WHAT TO DO: Print nothing but the lines below starting at the line that holds "- [consumer-resume], [stopRecording]" and ending at the line that holds "[on_dtlsstatechange]). *)", including both, each exactly as written.

MATERIAL SUPPLIED:
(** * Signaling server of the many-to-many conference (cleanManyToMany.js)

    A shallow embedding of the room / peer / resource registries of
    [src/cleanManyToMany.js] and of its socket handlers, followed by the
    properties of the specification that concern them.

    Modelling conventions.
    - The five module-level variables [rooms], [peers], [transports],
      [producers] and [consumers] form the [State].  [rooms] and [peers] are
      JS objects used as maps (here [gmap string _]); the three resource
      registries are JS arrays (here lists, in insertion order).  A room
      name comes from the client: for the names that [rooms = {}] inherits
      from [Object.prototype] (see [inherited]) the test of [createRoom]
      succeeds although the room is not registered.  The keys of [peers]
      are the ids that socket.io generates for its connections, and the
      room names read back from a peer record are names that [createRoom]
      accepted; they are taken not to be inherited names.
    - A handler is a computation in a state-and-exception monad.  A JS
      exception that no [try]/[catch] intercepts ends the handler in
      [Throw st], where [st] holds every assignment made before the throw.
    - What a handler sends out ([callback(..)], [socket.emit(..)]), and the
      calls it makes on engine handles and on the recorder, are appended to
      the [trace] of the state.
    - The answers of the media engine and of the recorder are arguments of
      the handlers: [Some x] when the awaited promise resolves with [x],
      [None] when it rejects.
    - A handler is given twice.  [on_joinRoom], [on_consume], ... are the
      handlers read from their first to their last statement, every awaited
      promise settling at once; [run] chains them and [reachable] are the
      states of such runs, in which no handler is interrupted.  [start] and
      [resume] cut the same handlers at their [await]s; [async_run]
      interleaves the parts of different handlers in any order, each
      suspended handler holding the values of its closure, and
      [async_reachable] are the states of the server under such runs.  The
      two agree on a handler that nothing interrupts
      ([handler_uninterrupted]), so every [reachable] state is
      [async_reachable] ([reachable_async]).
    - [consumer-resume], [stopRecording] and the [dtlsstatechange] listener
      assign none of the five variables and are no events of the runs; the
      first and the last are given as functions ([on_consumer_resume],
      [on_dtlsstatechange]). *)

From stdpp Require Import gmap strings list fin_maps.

==

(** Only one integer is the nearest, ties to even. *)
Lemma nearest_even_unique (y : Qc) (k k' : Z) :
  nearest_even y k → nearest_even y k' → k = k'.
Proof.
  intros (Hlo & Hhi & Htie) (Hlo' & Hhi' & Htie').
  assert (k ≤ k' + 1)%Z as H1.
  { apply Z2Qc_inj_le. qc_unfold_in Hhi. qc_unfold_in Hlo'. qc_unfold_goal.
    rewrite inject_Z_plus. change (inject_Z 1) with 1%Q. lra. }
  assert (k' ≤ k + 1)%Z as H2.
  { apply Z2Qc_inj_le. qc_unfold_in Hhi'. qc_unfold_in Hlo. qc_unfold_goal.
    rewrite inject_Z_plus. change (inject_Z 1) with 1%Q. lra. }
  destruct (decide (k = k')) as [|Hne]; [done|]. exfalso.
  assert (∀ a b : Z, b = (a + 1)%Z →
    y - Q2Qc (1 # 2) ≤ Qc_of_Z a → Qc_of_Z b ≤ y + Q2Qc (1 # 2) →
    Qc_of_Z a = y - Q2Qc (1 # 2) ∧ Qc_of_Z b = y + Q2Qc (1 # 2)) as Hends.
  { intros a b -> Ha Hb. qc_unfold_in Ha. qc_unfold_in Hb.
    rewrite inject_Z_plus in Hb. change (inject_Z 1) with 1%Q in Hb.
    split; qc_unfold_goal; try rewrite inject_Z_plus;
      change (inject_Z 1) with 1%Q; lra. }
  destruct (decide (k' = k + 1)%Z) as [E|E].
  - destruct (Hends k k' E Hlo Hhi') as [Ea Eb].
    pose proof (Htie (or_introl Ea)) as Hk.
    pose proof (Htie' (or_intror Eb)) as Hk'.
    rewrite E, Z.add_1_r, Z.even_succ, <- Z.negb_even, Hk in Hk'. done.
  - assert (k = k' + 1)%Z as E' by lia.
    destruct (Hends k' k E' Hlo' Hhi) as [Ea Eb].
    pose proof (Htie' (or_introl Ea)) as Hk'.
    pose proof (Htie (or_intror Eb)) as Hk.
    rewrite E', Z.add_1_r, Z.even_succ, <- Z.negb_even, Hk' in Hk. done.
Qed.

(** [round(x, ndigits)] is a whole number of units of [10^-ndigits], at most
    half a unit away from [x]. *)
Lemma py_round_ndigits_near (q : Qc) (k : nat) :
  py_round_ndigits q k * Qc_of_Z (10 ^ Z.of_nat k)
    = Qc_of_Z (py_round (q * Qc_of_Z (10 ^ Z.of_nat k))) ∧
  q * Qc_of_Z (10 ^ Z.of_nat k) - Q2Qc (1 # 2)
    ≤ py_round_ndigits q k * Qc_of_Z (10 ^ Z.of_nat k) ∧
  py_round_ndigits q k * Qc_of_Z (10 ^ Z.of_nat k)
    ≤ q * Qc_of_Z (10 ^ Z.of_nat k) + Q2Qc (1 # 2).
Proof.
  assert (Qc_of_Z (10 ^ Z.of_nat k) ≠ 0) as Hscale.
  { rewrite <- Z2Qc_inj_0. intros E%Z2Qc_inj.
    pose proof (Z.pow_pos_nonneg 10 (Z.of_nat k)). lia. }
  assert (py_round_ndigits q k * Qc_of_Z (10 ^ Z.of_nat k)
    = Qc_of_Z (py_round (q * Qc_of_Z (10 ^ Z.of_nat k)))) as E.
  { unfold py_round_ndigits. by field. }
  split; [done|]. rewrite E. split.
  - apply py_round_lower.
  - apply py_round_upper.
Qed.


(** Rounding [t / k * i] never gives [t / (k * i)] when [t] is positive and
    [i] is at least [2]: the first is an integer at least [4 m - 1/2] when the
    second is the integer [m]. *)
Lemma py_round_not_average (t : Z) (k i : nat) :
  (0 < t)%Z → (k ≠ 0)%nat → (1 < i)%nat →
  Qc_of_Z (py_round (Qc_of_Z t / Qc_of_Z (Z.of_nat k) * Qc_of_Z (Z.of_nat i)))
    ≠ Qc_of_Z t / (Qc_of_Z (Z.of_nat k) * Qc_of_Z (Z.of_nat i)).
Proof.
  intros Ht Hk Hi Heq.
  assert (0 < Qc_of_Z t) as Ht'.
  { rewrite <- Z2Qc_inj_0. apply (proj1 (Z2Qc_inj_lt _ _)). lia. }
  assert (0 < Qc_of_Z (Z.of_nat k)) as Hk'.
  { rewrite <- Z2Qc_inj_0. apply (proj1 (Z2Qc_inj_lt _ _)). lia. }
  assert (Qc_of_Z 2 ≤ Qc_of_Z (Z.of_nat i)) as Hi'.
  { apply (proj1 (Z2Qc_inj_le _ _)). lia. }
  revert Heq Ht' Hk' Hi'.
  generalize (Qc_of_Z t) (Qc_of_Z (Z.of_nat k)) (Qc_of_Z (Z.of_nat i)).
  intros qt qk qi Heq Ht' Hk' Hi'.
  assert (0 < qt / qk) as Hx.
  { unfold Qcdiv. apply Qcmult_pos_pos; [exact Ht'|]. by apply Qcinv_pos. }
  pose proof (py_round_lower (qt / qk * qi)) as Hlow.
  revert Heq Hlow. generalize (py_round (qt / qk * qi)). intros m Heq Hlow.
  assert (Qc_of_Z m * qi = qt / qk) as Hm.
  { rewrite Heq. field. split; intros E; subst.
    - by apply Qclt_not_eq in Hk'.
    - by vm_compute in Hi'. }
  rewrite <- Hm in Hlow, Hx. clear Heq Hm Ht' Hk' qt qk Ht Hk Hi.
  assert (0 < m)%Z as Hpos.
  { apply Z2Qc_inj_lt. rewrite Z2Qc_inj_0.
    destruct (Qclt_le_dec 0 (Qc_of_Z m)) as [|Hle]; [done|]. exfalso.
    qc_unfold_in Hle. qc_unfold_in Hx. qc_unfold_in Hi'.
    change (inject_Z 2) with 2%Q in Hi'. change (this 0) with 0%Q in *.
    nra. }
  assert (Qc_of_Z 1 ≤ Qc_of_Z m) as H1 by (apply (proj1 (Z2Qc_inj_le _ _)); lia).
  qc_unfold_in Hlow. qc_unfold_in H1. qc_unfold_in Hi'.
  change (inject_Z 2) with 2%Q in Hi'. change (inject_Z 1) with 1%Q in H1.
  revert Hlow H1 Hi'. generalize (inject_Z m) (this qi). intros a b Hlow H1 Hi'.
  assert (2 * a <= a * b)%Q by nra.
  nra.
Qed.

SOLUTION TO THIS EXERCISE:
    - [consumer-resume], [stopRecording] and the [dtlsstatechange] listener
      assign none of the five variables and are no events of the runs; the
      first and the last are given as functions ([on_consumer_resume],
      [on_dtlsstatechange]). *)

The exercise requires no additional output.